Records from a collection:
Definition evmDecorators (ctx : AnteCtx) (options : HandlerOptions) : list Decorator :=
  let evmParams := Evm_GetParams ctx in
  let feemarketParams := FeeMarket_GetParams ctx in
  let decorators := [MsgFilterDecorator;
    EVMMonoDecorator (MaxTxGasWanted (EvmOptions options)) evmParams feemarketParams] in
  if PendingTxListener (EvmOptions options) then decorators ++ [TxListenerDecorator] else decorators.

Definition newEVMAnteHandler (ctx : AnteCtx) (options : HandlerOptions) :
    AnteCtx -> Tx -> bool -> result AnteCtx :=
  ChainAnteDecorators (evmDecorators ctx options).

Definition ExtensionOptionsEthereumTx : bytes := bs "/cosmos.evm.vm.v1.ExtensionOptionsEthereumTx".
Definition ExtensionOptionDynamicFeeTx : bytes := bs "/cosmos.evm.ante.v1.ExtensionOptionDynamicFeeTx".

Definition ErrUnknownExtensionOptions : err :=
  ErrWrap "rejecting tx with unsupported extension option" (ErrPlain "unknown extension options").
Definition ErrUnknownRequest : err := ErrWrap "invalid transaction type" (ErrPlain "unknown request").

(** [None] is a nil transaction, which belongs to no type. *)
Definition NewAnteHandler (options : HandlerOptions) (ctx : AnteCtx) (tx : option Tx) (sim : bool) : result AnteCtx :=
  match tx with
  | None => Err ErrUnknownRequest
  | Some tx =>
      match GetExtensionOptions tx with
      | Some (typeURL :: _) =>
          if bool_decide (typeURL = ExtensionOptionsEthereumTx) then newEVMAnteHandler ctx options ctx tx sim
          else if bool_decide (typeURL = ExtensionOptionDynamicFeeTx) then newCosmosAnteHandler ctx options ctx tx sim
          else Err ErrUnknownExtensionOptions
      | _ => newCosmosAnteHandler ctx options ctx tx sim
      end
  end.
End handlers.

(** ** [setAnteHandler] *)

(** The parts of the application whose absence the options can show: a keeper
    passed by value, or a pointer stored in an interface, is never nil there. *)
Record AppKeepers := mkAppKeepers {
  app_codec : bool;
  app_IBCKeeper : bool;
  app_SignModeHandler : bool
}.

Definition NewEVMAnteHandlerOptionsFromApp (app : AppKeepers) (maxGasWanted : Z) : EVMHandlerOptions := {|
  Cdc := app_codec app;
  AccountKeeper := true;
  BankKeeper := true;
  ExtensionOptionChecker := true;
  EvmKeeper := true;
  FeegrantKeeper := true;
  Evm_IBCKeeper := app_IBCKeeper app;
  FeeMarketKeeper := true;
  SignModeHandler := app_SignModeHandler app;
  SigGasConsumer := true;
  MaxTxGasWanted := maxGasWanted;
  DynamicFeeChecker := true;
  PendingTxListener := true
|}.

(** The handler installed, or the error the node stops with. *)
Definition setAnteHandler {LIB : AnteLib} (app : AppKeepers) (maxGasWanted : Z) :
    result (AnteCtx -> option Tx -> bool -> result AnteCtx) :=
  let evmHandlerOpts := NewEVMAnteHandlerOptionsFromApp app maxGasWanted in
  _ ← EVMHandlerOptions_Validate evmHandlerOpts;
  let handlerOpts := mkHandlerOptions (EVMHandlerOptions_Options evmHandlerOpts) (app_IBCKeeper app) true in
  _ ← HandlerOptions_Validate handlerOpts;
  Ok (NewAnteHandler handlerOpts).

(** ** Properties *)

Section properties.
Context {LIB : AnteLib} {LAWS : AnteLibLaws}.
Abbreviation Decorator := (AnteDecorator FeeMarketParams EvmParams).

(** The decorators of the list accept the transaction one after the other, each in
    the context the one before it leaves. *)
Fixpoint checked (tx : Tx) (sim : bool) (ds : list Decorator) (ctx ctx' : AnteCtx) : Prop :=
  match ds with
  | [] => ctx = ctx'
  | d :: ds' => exists c, accepts d ctx tx sim c /\ checked tx sim ds' c ctx'
  end.

Lemma chain_checked ds ctx tx sim ctx' :
  ChainAnteDecorators ds ctx tx sim = Ok ctx' <-> checked tx sim ds ctx ctx'.
Proof.
  revert ctx. induction ds as [|d ds IH]; intros ctx; cbn [checked].
  - rewrite Chain_nil. split; [by intros [= ->]|by intros ->].
  - rewrite Chain_cons, AnteHandle_accepts. split; intros (c & Hd & Hc); exists c; (split; [done|]); by apply IH.
Qed.

Lemma checked_accepts tx sim ds ctx ctx' d : checked tx sim ds ctx ctx' -> d ∈ ds ->
  exists c c', accepts d c tx sim c'.
Proof.
  revert ctx. induction ds as [|d' ds IH]; intros ctx Hc Hd; [by apply not_elem_of_nil in Hd|].
  destruct Hc as (c & E & Hc). apply elem_of_cons in Hd as [->|Hd]; [eauto|by eapply IH].
Qed.

(** What a Cosmos transaction has to pass, at the parameters [fm] of the fee market. *)
Definition cosmos_requirements (fm : FeeMarketParams) : list Decorator :=
  (* no Ethereum message, and nothing the consumer chain does not take yet or at all *)
  [RejectMessagesDecorator; MsgFilterDecorator;
   DisabledModulesDecorator [bs "/cosmos.evidence"; bs "/cosmos.slashing.v1beta1.MsgUnjail"]] ++
  (* a gas meter; no message that the circuit breaker stops; a well-formed transaction
     that has not timed out *)
  [SetUpContextDecorator; CircuitBreakerDecorator; ExtensionOptionsDecorator; ValidateBasicDecorator;
   TxTimeoutHeightDecorator; ValidateMemoDecorator] ++
  (* a gas price of at least the minimum, gas for its size, and the fee, as the dynamic
     fee market has it *)
  [MinGasPriceDecorator fm; ConsumeGasForTxSizeDecorator; DeductFeeDecorator (Some fm)] ++
  (* the signatures of all signers, with the keys on their accounts, and then new
     sequence numbers *)
  [SetPubKeyDecorator; ValidateSigCountDecorator; SigGasConsumeDecorator; SigVerificationDecorator;
   IncrementSequenceDecorator] ++
  (* packets that are not relayed already; the gas is counted towards the base fee *)
  [RedundantRelayDecorator; GasWantedDecorator fm].

(** What an Ethereum transaction has to pass. *)
Definition ethereum_requirements (maxGas : Z) (evm : EvmParams) (fm : FeeMarketParams) : list Decorator :=
  [MsgFilterDecorator; EVMMonoDecorator maxGas evm fm; TxListenerDecorator].

(** The transactions routed to the EVM chain. *)
Definition ethereum_tx (tx : Tx) : Prop :=
  exists rest, GetExtensionOptions tx = Some (ExtensionOptionsEthereumTx :: rest).

Definition plain_tx (tx : Tx) : Prop :=
  GetExtensionOptions tx = None \/ GetExtensionOptions tx = Some [] \/
  exists rest, GetExtensionOptions tx = Some (ExtensionOptionDynamicFeeTx :: rest).

(** C36: a transaction enters a block only through the checks of its kind.  With the
    handler the node installs, a transaction is accepted exactly when it is an
    Ethereum transaction, by its first extension option, and the consumer filter,
    the EVM check, with the configured gas limit, and the listener accept it in turn;
    or when it has no extension option, or first the dynamic fee one, and the
    nineteen checks of a Cosmos transaction accept it in turn: no Ethereum or
    disabled message, a well-formed transaction, the fee at the parameters of the fee
    market, the signatures before the sequence.  So one check that refuses the
    transaction in every context is enough to refuse it, and a transaction with
    another first extension option, or none at all, is never accepted. *)
Theorem ante_accepts_checked app maxGas handler ctx tx sim :
  setAnteHandler app maxGas = Ok handler ->
  let fm := FeeMarket_GetParams ctx in
  let evm := Evm_GetParams ctx in
  (forall ctx', handler ctx (Some tx) sim = Ok ctx' <->
    (ethereum_tx tx /\ checked tx sim (ethereum_requirements maxGas evm fm) ctx ctx') \/
    (plain_tx tx /\ checked tx sim (cosmos_requirements fm) ctx ctx')) /\
  (forall d, plain_tx tx -> d ∈ cosmos_requirements fm ->
    (forall c c', ~ accepts d c tx sim c') -> is_ok (handler ctx (Some tx) sim) = false) /\
  (~ ethereum_tx tx -> ~ plain_tx tx -> is_ok (handler ctx (Some tx) sim) = false) /\
  handler ctx None sim = Err ErrUnknownRequest.
Proof.
  unfold setAnteHandler. destruct (EVMHandlerOptions_Validate _) as [[]|]; [|done]. cbn [mbind result_bind].
  destruct (HandlerOptions_Validate _) as [[]|]; [|done]. cbn [mbind result_bind]. intros [= <-].
  set (fm := FeeMarket_GetParams ctx). set (evm := Evm_GetParams ctx).
  set (handler := NewAnteHandler _).
  assert (Hex : forall ctx', handler ctx (Some tx) sim = Ok ctx' <->
    (ethereum_tx tx /\ checked tx sim (ethereum_requirements maxGas evm fm) ctx ctx') \/
    (plain_tx tx /\ checked tx sim (cosmos_requirements fm) ctx ctx')).
  { intros ctx'. unfold handler, NewAnteHandler, newEVMAnteHandler, newCosmosAnteHandler, ethereum_tx, plain_tx.
    destruct (GetExtensionOptions tx) as [[|u us]|]; rewrite ?chain_checked; [naive_solver| |naive_solver].
    repeat case_bool_decide; subst; rewrite ?chain_checked; naive_solver. }
  assert (Hacc : is_ok (handler ctx (Some tx) sim) = true -> exists ctx', handler ctx (Some tx) sim = Ok ctx').
  { destruct (handler ctx (Some tx) sim); [eauto|done]. }
  split_and!; [exact Hex| | |done].
  - intros d Hp Hd Hno. apply not_true_iff_false. intros [ctx' E]%Hacc. apply Hex in E as [[[r Hr] _]|[_ Hc]].
    + unfold plain_tx in Hp. rewrite Hr in Hp. destruct Hp as [?|[?|[? [= ?]]]]; done.
    + destruct (checked_accepts _ _ _ _ _ d Hc Hd) as (c & c' & E). by apply (Hno c c').
  - intros He Hp. apply not_true_iff_false. intros [ctx' E]%Hacc. by apply Hex in E as [[? _]|[? _]].
Qed.
End properties.

(** Requirements in sequence. *)
Lemma require_ok {A} b e (k : unit -> result A) v :
  (guard_err (negb b) e ≫= k) = Ok v <-> b = true /\ k tt = Ok v.
Proof. destruct b; cbn; naive_solver. Qed.

Lemma guard_negb_ok b e : guard_err (negb b) e = Ok tt <-> b = true.
Proof. destruct b; cbn; naive_solver. Qed.

Lemma result_bind_assoc {A B C} (r : result A) (f : A -> result B) (g : B -> result C) :
  ((r ≫= f) ≫= g) = (r ≫= fun x => f x ≫= g).
Proof. by destruct r. Qed.

(** the node starts only with the parts its checks need.  The options are
    accepted exactly when the codec, the nine keepers and functions they name and
    the two of the Cosmos chain are set; the application's own options are
    accepted exactly when its codec, its IBC keeper and its sign mode handler
    are. *)
Theorem options_validated {LIB : AnteLib} options app maxGas :
  (HandlerOptions_Validate options = Ok tt <->
   Forall (fun f => f (EvmOptions options) = true)
     [Cdc; AccountKeeper; BankKeeper; Evm_IBCKeeper; FeeMarketKeeper; EvmKeeper; FeegrantKeeper;
      SigGasConsumer; SignModeHandler; PendingTxListener] /\
   IBCKeeper options = true /\ CircuitKeeper options = true) /\
  is_ok (setAnteHandler app maxGas) = app_codec app && app_IBCKeeper app && app_SignModeHandler app.
Proof.
  split.
  - unfold HandlerOptions_Validate, EVMHandlerOptions_Validate. rewrite !Forall_cons, Forall_nil.
    rewrite !result_bind_assoc, !require_ok, guard_negb_ok. tauto.
  - by destruct app as [[] [] []].
Qed.

(** ** Witnesses *)

Module DemoAnte.
(** Contexts count the checks passed; a transaction is its extension options and
    whether its signatures are good. *)
Record DemoTx := mkDemoTx { demo_opts : option (list bytes); demo_signed : bool }.

Definition demo_check (d : AnteDecorator unit unit) (ctx : Z) (tx : DemoTx) (sim : bool) : result Z :=
  match d with
  | SigVerificationDecorator => if demo_signed tx then Ok (ctx + 1) else Err (ErrPlain "unauthorized")
  | _ => Ok (ctx + 1)
  end.

Fixpoint demo_chain (ds : list (AnteDecorator unit unit)) (ctx : Z) (tx : DemoTx) (sim : bool) : result Z :=
  match ds with
  | [] => Ok ctx
  | d :: ds' => ctx ← demo_check d ctx tx sim; demo_chain ds' ctx tx sim
  end.

#[global] Instance demo_ante : AnteLib := {|
  AnteCtx := Z;
  Tx := DemoTx;
  FeeMarketParams := unit;
  EvmParams := unit;
  GetExtensionOptions := demo_opts;
  FeeMarket_GetParams _ := ();
  Evm_GetParams _ := ();
  AnteHandle d ctx tx sim next := ctx ← demo_check d ctx tx sim; next ctx tx sim;
  ChainAnteDecorators := demo_chain
|}.

#[global] Instance demo_ante_laws : AnteLibLaws.
Proof.
  refine {| accepts d ctx tx sim c := demo_check d ctx tx sim = Ok c |}; [|done..].
  intros d ctx tx sim next ctx'. cbn [AnteHandle demo_ante]. destruct (demo_check d ctx tx sim); cbn; naive_solver.
Defined.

> **EXERCISE AIM**
Reproduce verbatim the lines above, from the line with "#[global] Instance demo_ante : AnteLib" through the line with "AnteHandle d ctx".

> **ANSWER SECTION**
#[global] Instance demo_ante : AnteLib := {|
  AnteCtx := Z;
  Tx := DemoTx;
  FeeMarketParams := unit;
  EvmParams := unit;
  GetExtensionOptions := demo_opts;
  FeeMarket_GetParams _ := ();
  Evm_GetParams _ := ();
  AnteHandle d ctx tx sim next := ctx ← demo_check d ctx tx sim; next ctx tx sim;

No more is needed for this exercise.